# Task statement:
Retype the records in full, keeping each character as it is.

# Exercise data:
┌──

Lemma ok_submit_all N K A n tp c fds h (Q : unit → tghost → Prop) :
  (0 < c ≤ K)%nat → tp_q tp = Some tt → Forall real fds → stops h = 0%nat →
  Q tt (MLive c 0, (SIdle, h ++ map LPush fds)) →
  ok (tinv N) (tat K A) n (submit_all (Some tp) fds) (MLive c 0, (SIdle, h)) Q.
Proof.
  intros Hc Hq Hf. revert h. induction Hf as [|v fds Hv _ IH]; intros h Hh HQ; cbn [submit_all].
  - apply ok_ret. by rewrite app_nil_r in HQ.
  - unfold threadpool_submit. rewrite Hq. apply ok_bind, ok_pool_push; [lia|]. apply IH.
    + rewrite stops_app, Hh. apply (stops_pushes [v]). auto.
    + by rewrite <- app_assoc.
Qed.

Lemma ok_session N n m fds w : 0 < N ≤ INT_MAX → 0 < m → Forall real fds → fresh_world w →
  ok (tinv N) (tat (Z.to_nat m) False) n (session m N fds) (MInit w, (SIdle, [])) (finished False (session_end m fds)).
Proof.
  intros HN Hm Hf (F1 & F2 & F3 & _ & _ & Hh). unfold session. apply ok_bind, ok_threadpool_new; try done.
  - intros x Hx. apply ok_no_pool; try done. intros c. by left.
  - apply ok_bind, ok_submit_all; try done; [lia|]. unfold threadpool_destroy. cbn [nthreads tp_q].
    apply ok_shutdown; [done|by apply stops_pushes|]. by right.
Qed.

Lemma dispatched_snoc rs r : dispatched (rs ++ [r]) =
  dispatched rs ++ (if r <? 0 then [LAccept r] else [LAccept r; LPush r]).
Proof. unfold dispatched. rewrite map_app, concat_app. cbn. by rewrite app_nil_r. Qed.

└──

# Task result:
Lemma ok_submit_all N K A n tp c fds h (Q : unit → tghost → Prop) :
  (0 < c ≤ K)%nat → tp_q tp = Some tt → Forall real fds → stops h = 0%nat →
  Q tt (MLive c 0, (SIdle, h ++ map LPush fds)) →
  ok (tinv N) (tat K A) n (submit_all (Some tp) fds) (MLive c 0, (SIdle, h)) Q.
Proof.
  intros Hc Hq Hf. revert h. induction Hf as [|v fds Hv _ IH]; intros h Hh HQ; cbn [submit_all].
  - apply ok_ret. by rewrite app_nil_r in HQ.
  - unfold threadpool_submit. rewrite Hq. apply ok_bind, ok_pool_push; [lia|]. apply IH.
    + rewrite stops_app, Hh. apply (stops_pushes [v]). auto.
    + by rewrite <- app_assoc.
Qed.

Lemma ok_session N n m fds w : 0 < N ≤ INT_MAX → 0 < m → Forall real fds → fresh_world w →
  ok (tinv N) (tat (Z.to_nat m) False) n (session m N fds) (MInit w, (SIdle, [])) (finished False (session_end m fds)).
Proof.
  intros HN Hm Hf (F1 & F2 & F3 & _ & _ & Hh). unfold session. apply ok_bind, ok_threadpool_new; try done.
  - intros x Hx. apply ok_no_pool; try done. intros c. by left.
  - apply ok_bind, ok_submit_all; try done; [lia|]. unfold threadpool_destroy. cbn [nthreads tp_q].
    apply ok_shutdown; [done|by apply stops_pushes|]. by right.
Qed.

Lemma dispatched_snoc rs r : dispatched (rs ++ [r]) =
  dispatched rs ++ (if r <? 0 then [LAccept r] else [LAccept r; LPush r]).
Proof. unfold dispatched. rewrite map_app, concat_app. cbn. by rewrite app_nil_r. Qed.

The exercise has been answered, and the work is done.